Lemma recv_at_step s : recv_at s → recv_at (recv_step info services buffer reply s).
Proof.
  intros H. pose proof H as H0. unfold recv_step.
  destruct H as [[E|E] Hin Hlog|r hist x todo E Hall Hin Hinv Hlog|r hist x todo pend E Hall Hin Hinv Hlog|r pend E Hin Hinv Hlog|r E Hin Hinv Hlog];
    rewrite E; try done.
  - unfold rpc_init. rewrite Hinit. cbn [negb Z.eqb].
    assert (Hne : ∃ x l, all = x :: l) by (generalize msgs; intros [|x l]; by eexists _, _). destruct Hne as (x & l & Hne).
    eapply (at_idle _ _ [] x l); [reflexivity|exact Hne|by cbn; rewrite Hin, Hne|by apply recv_inv_init|exact Hlog].
  - assert (Hx : message_ok x ∧ no_allocator services x).
    { rewrite Forall_forall in Hok, Hrpc. assert (x ∈ all) by (rewrite Hall; set_solver). by split; [apply Hok|apply Hrpc]. }
    destruct (recv_turn payload_fits info services hist x (todo ++ rest) r (mk_rawsim (u_in s) [] []) Hnodes Hnn Hinv (proj1 Hx) (proj2 Hx) Hin)
      as (r' & Hturn & Hinv'). rewrite Hturn, after_fresh. cbn [rs_log rs_in].
    assert (Hre : reactions info services [] (hist ++ [x]) = reactions info services [] hist ++ reaction info services hist x).
    { rewrite reactions_app. cbn. by rewrite app_nil_r. }
    destruct todo as [|y todo].
    + assert (E2 : kind x = KExit status ∧ (i_nnodes info =? alen (statuses (hist ++ [x]))) = true).
      { apply app_inj_tail in Hall as H2. destruct H2 as [_ ->]. split; [done|]. rewrite <- Hall, Hcnt. apply Z.eqb_refl. }
      destruct E2 as [-> ->]. eapply at_ending; [reflexivity|done|by rewrite Hall|].
      cbn. unfold sent_by in Hlog |- *. cbn [u_log with_recv with_in]. by rewrite Hlog, Hall, Hre.
    + pose proof (before_last hist x y todo Hall) as Hlt.
      assert (E2 : (match kind x with KExit _ => if i_nnodes info =? alen (statuses (hist ++ [x])) then inr r' else inl r' | _ => inl r' end) = inl r').
      { destruct (kind x); try done. destruct (Z.eqb_spec (i_nnodes info) (alen (statuses (hist ++ [x])))); [lia|done]. }
      rewrite E2. eapply (at_sending _ r' (hist ++ [x]) y todo); [reflexivity|by rewrite Hall, <- app_assoc|done|done|].
      unfold sent_by in Hlog |- *. cbn [u_log with_recv with_in]. by rewrite Hlog, Hre.
  - destruct pend as [|m pend].
    + eapply at_idle; [reflexivity|done|done|done|]. by rewrite app_nil_r in Hlog.
    + eapply at_sending; [reflexivity|done|done|done|]. unfold sent_by in Hlog |- *. cbn [u_log with_recv gives].
      rewrite omap_app, <- app_assoc. cbn. done.
  - destruct pend as [|m pend].
    + eapply at_end; [reflexivity|done|done|]. by rewrite app_nil_r in Hlog.
    + eapply at_ending; [reflexivity|done|done|]. unfold sent_by in Hlog |- *. cbn [u_log with_recv gives].
      rewrite omap_app, <- app_assoc. cbn. done.
Qed.

(** *** The steps of the sender *)

Lemma send_at_step s : send_at s → send_at (send_step info sbuffer s).
Proof.
  intros H. pose proof H as H0. unfold send_step.
  destruct H as [[E|E] Hin Hlog|b taken E Hin Hb Hh Hlog|b taken pend E Hin Hb Hh Hlog|taken E Hin Hlog]; rewrite E; try done.
  - destruct (take_set_command CMD_RECV_FROM_STDIN sbuffer Hsbuf) as [Hlen _].
    apply (st_idle _ (set_command CMD_RECV_FROM_STDIN sbuffer) []); [reflexivity|by rewrite <- Hin|by rewrite Hlen|done|exact Hlog].
  - destruct (u_event s); [by apply (st_end _ taken)|].
    destruct (u_stdin s) as [|x l] eqn:Ein; [done|].
    destruct (sender_turn_run info b hdr x l Hnodes Hb Hh) as (res & Hturn & Hres). rewrite Hturn. cbn [rs_log].
    assert (Hsplit : stdin = (taken ++ [x]) ++ l) by (by rewrite Hin, <- app_assoc).
    destruct res as [b'|[]].
    + destruct Hres as [Hb' Hh']. apply (st_sending _ b' (taken ++ [x]) (forward info hdr x)); try done.
      unfold sent_by in Hlog |- *. cbn [u_log with_send with_stdin]. by rewrite Hlog, forwards_snoc.
    + apply (st_end _ (taken ++ [x])); try done. rewrite forwards_snoc, Hres, app_nil_r. exact Hlog.
  - destruct pend as [|m pend].
    + apply (st_idle _ b taken); try done. by rewrite app_nil_r in Hlog.
    + apply (st_sending _ b taken pend); try done. unfold sent_by in Hlog |- *. cbn [u_log with_send gives].
      rewrite omap_app, <- app_assoc. cbn. done.
Qed.

(** *** The main thread *)

Definition recv_ended (s : mastersys) : Prop := match u_recv s with REnded _ => True | _ => False end.
Definition redirects : bool := has services REDIRECT_SERVICE.

(** What the place of the main thread says about the other two. *)
Definition main_at (s : mastersys) : Prop :=
  match u_main s with
  | JCreateRecv => u_recv s = RNot ∧ u_send s = SNot
  | JCreateSend => u_recv s ≠ RNot ∧ u_send s = SNot
  | JHandler | JRecv => u_recv s ≠ RNot ∧ (redirects = true ↔ u_send s ≠ SNot)
  | JTerminate => recv_ended s ∧ redirects = true ∧ u_send s ≠ SNot
  | JSend => recv_ended s ∧ redirects = true ∧ u_send s ≠ SNot ∧ u_event s = true
  | JDone => recv_ended s ∧ u_send s = if redirects then SEnded else SNot
  | JExit => True
  end.

Record run_at (s : mastersys) : Prop := {
  ra_recv : recv_at s;
  ra_send : send_at s;
  ra_main : main_at s
}.

Lemma recv_step_keeps s :
  let s' := recv_step info services buffer reply s in
  u_main s' = u_main s ∧ u_send s' = u_send s ∧ u_event s' = u_event s ∧ u_stdin s' = u_stdin s ∧
  sent_by false s' = sent_by false s ∧ (u_recv s ≠ RNot → u_recv s' ≠ RNot) ∧ (u_recv s = RNot → u_recv s' = RNot) ∧
  (recv_ended s → recv_ended s').
Proof.
  unfold recv_step, recv_ended. destruct (u_recv s) as [| |r|res pend|r] eqn:E.
  - by split_and!.
  - unfold rpc_init. rewrite Hinit. by split_and!.
  - generalize (master_turn info r (mk_rawsim (u_in s) [] [])). intros [res d|w d]; split_and!; try done; by rewrite E.
  - destruct pend as [|m pend]; [by destruct res; split_and!|]. assert (Hsent : ∀ x, sent_by false (with_recv x (gives true m s)) = sent_by false s)
      by (intros x; unfold sent_by, gives; cbn; rewrite omap_app; cbn; by rewrite app_nil_r).
    destruct res; split_and!; done.
  - split_and!; try done; by rewrite E.
Qed.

## Problem to solve
Your reply should be every line of the material, transcribed exactly.

## Task solution
Lemma recv_at_step s : recv_at s → recv_at (recv_step info services buffer reply s).
Proof.
  intros H. pose proof H as H0. unfold recv_step.
  destruct H as [[E|E] Hin Hlog|r hist x todo E Hall Hin Hinv Hlog|r hist x todo pend E Hall Hin Hinv Hlog|r pend E Hin Hinv Hlog|r E Hin Hinv Hlog];
    rewrite E; try done.
  - unfold rpc_init. rewrite Hinit. cbn [negb Z.eqb].
    assert (Hne : ∃ x l, all = x :: l) by (generalize msgs; intros [|x l]; by eexists _, _). destruct Hne as (x & l & Hne).
    eapply (at_idle _ _ [] x l); [reflexivity|exact Hne|by cbn; rewrite Hin, Hne|by apply recv_inv_init|exact Hlog].
  - assert (Hx : message_ok x ∧ no_allocator services x).
    { rewrite Forall_forall in Hok, Hrpc. assert (x ∈ all) by (rewrite Hall; set_solver). by split; [apply Hok|apply Hrpc]. }
    destruct (recv_turn payload_fits info services hist x (todo ++ rest) r (mk_rawsim (u_in s) [] []) Hnodes Hnn Hinv (proj1 Hx) (proj2 Hx) Hin)
      as (r' & Hturn & Hinv'). rewrite Hturn, after_fresh. cbn [rs_log rs_in].
    assert (Hre : reactions info services [] (hist ++ [x]) = reactions info services [] hist ++ reaction info services hist x).
    { rewrite reactions_app. cbn. by rewrite app_nil_r. }
    destruct todo as [|y todo].
    + assert (E2 : kind x = KExit status ∧ (i_nnodes info =? alen (statuses (hist ++ [x]))) = true).
      { apply app_inj_tail in Hall as H2. destruct H2 as [_ ->]. split; [done|]. rewrite <- Hall, Hcnt. apply Z.eqb_refl. }
      destruct E2 as [-> ->]. eapply at_ending; [reflexivity|done|by rewrite Hall|].
      cbn. unfold sent_by in Hlog |- *. cbn [u_log with_recv with_in]. by rewrite Hlog, Hall, Hre.
    + pose proof (before_last hist x y todo Hall) as Hlt.
      assert (E2 : (match kind x with KExit _ => if i_nnodes info =? alen (statuses (hist ++ [x])) then inr r' else inl r' | _ => inl r' end) = inl r').
      { destruct (kind x); try done. destruct (Z.eqb_spec (i_nnodes info) (alen (statuses (hist ++ [x])))); [lia|done]. }
      rewrite E2. eapply (at_sending _ r' (hist ++ [x]) y todo); [reflexivity|by rewrite Hall, <- app_assoc|done|done|].
      unfold sent_by in Hlog |- *. cbn [u_log with_recv with_in]. by rewrite Hlog, Hre.
  - destruct pend as [|m pend].
    + eapply at_idle; [reflexivity|done|done|done|]. by rewrite app_nil_r in Hlog.
    + eapply at_sending; [reflexivity|done|done|done|]. unfold sent_by in Hlog |- *. cbn [u_log with_recv gives].
      rewrite omap_app, <- app_assoc. cbn. done.
  - destruct pend as [|m pend].
    + eapply at_end; [reflexivity|done|done|]. by rewrite app_nil_r in Hlog.
    + eapply at_ending; [reflexivity|done|done|]. unfold sent_by in Hlog |- *. cbn [u_log with_recv gives].
      rewrite omap_app, <- app_assoc. cbn. done.
Qed.

(** *** The steps of the sender *)

Lemma send_at_step s : send_at s → send_at (send_step info sbuffer s).
Proof.
  intros H. pose proof H as H0. unfold send_step.
  destruct H as [[E|E] Hin Hlog|b taken E Hin Hb Hh Hlog|b taken pend E Hin Hb Hh Hlog|taken E Hin Hlog]; rewrite E; try done.
  - destruct (take_set_command CMD_RECV_FROM_STDIN sbuffer Hsbuf) as [Hlen _].
    apply (st_idle _ (set_command CMD_RECV_FROM_STDIN sbuffer) []); [reflexivity|by rewrite <- Hin|by rewrite Hlen|done|exact Hlog].
  - destruct (u_event s); [by apply (st_end _ taken)|].
    destruct (u_stdin s) as [|x l] eqn:Ein; [done|].
    destruct (sender_turn_run info b hdr x l Hnodes Hb Hh) as (res & Hturn & Hres). rewrite Hturn. cbn [rs_log].
    assert (Hsplit : stdin = (taken ++ [x]) ++ l) by (by rewrite Hin, <- app_assoc).
    destruct res as [b'|[]].
    + destruct Hres as [Hb' Hh']. apply (st_sending _ b' (taken ++ [x]) (forward info hdr x)); try done.
      unfold sent_by in Hlog |- *. cbn [u_log with_send with_stdin]. by rewrite Hlog, forwards_snoc.
    + apply (st_end _ (taken ++ [x])); try done. rewrite forwards_snoc, Hres, app_nil_r. exact Hlog.
  - destruct pend as [|m pend].
    + apply (st_idle _ b taken); try done. by rewrite app_nil_r in Hlog.
    + apply (st_sending _ b taken pend); try done. unfold sent_by in Hlog |- *. cbn [u_log with_send gives].
      rewrite omap_app, <- app_assoc. cbn. done.
Qed.

(** *** The main thread *)

Definition recv_ended (s : mastersys) : Prop := match u_recv s with REnded _ => True | _ => False end.
Definition redirects : bool := has services REDIRECT_SERVICE.

(** What the place of the main thread says about the other two. *)
Definition main_at (s : mastersys) : Prop :=
  match u_main s with
  | JCreateRecv => u_recv s = RNot ∧ u_send s = SNot
  | JCreateSend => u_recv s ≠ RNot ∧ u_send s = SNot
  | JHandler | JRecv => u_recv s ≠ RNot ∧ (redirects = true ↔ u_send s ≠ SNot)
  | JTerminate => recv_ended s ∧ redirects = true ∧ u_send s ≠ SNot
  | JSend => recv_ended s ∧ redirects = true ∧ u_send s ≠ SNot ∧ u_event s = true
  | JDone => recv_ended s ∧ u_send s = if redirects then SEnded else SNot
  | JExit => True
  end.

Record run_at (s : mastersys) : Prop := {
  ra_recv : recv_at s;
  ra_send : send_at s;
  ra_main : main_at s
}.

Lemma recv_step_keeps s :
  let s' := recv_step info services buffer reply s in
  u_main s' = u_main s ∧ u_send s' = u_send s ∧ u_event s' = u_event s ∧ u_stdin s' = u_stdin s ∧
  sent_by false s' = sent_by false s ∧ (u_recv s ≠ RNot → u_recv s' ≠ RNot) ∧ (u_recv s = RNot → u_recv s' = RNot) ∧
  (recv_ended s → recv_ended s').
Proof.
  unfold recv_step, recv_ended. destruct (u_recv s) as [| |r|res pend|r] eqn:E.
  - by split_and!.
  - unfold rpc_init. rewrite Hinit. by split_and!.
  - generalize (master_turn info r (mk_rawsim (u_in s) [] [])). intros [res d|w d]; split_and!; try done; by rewrite E.
  - destruct pend as [|m pend]; [by destruct res; split_and!|]. assert (Hsent : ∀ x, sent_by false (with_recv x (gives true m s)) = sent_by false s)
      by (intros x; unfold sent_by, gives; cbn; rewrite omap_app; cbn; by rewrite app_nil_r).
    destruct res; split_and!; done.
  - split_and!; try done; by rewrite E.
Qed.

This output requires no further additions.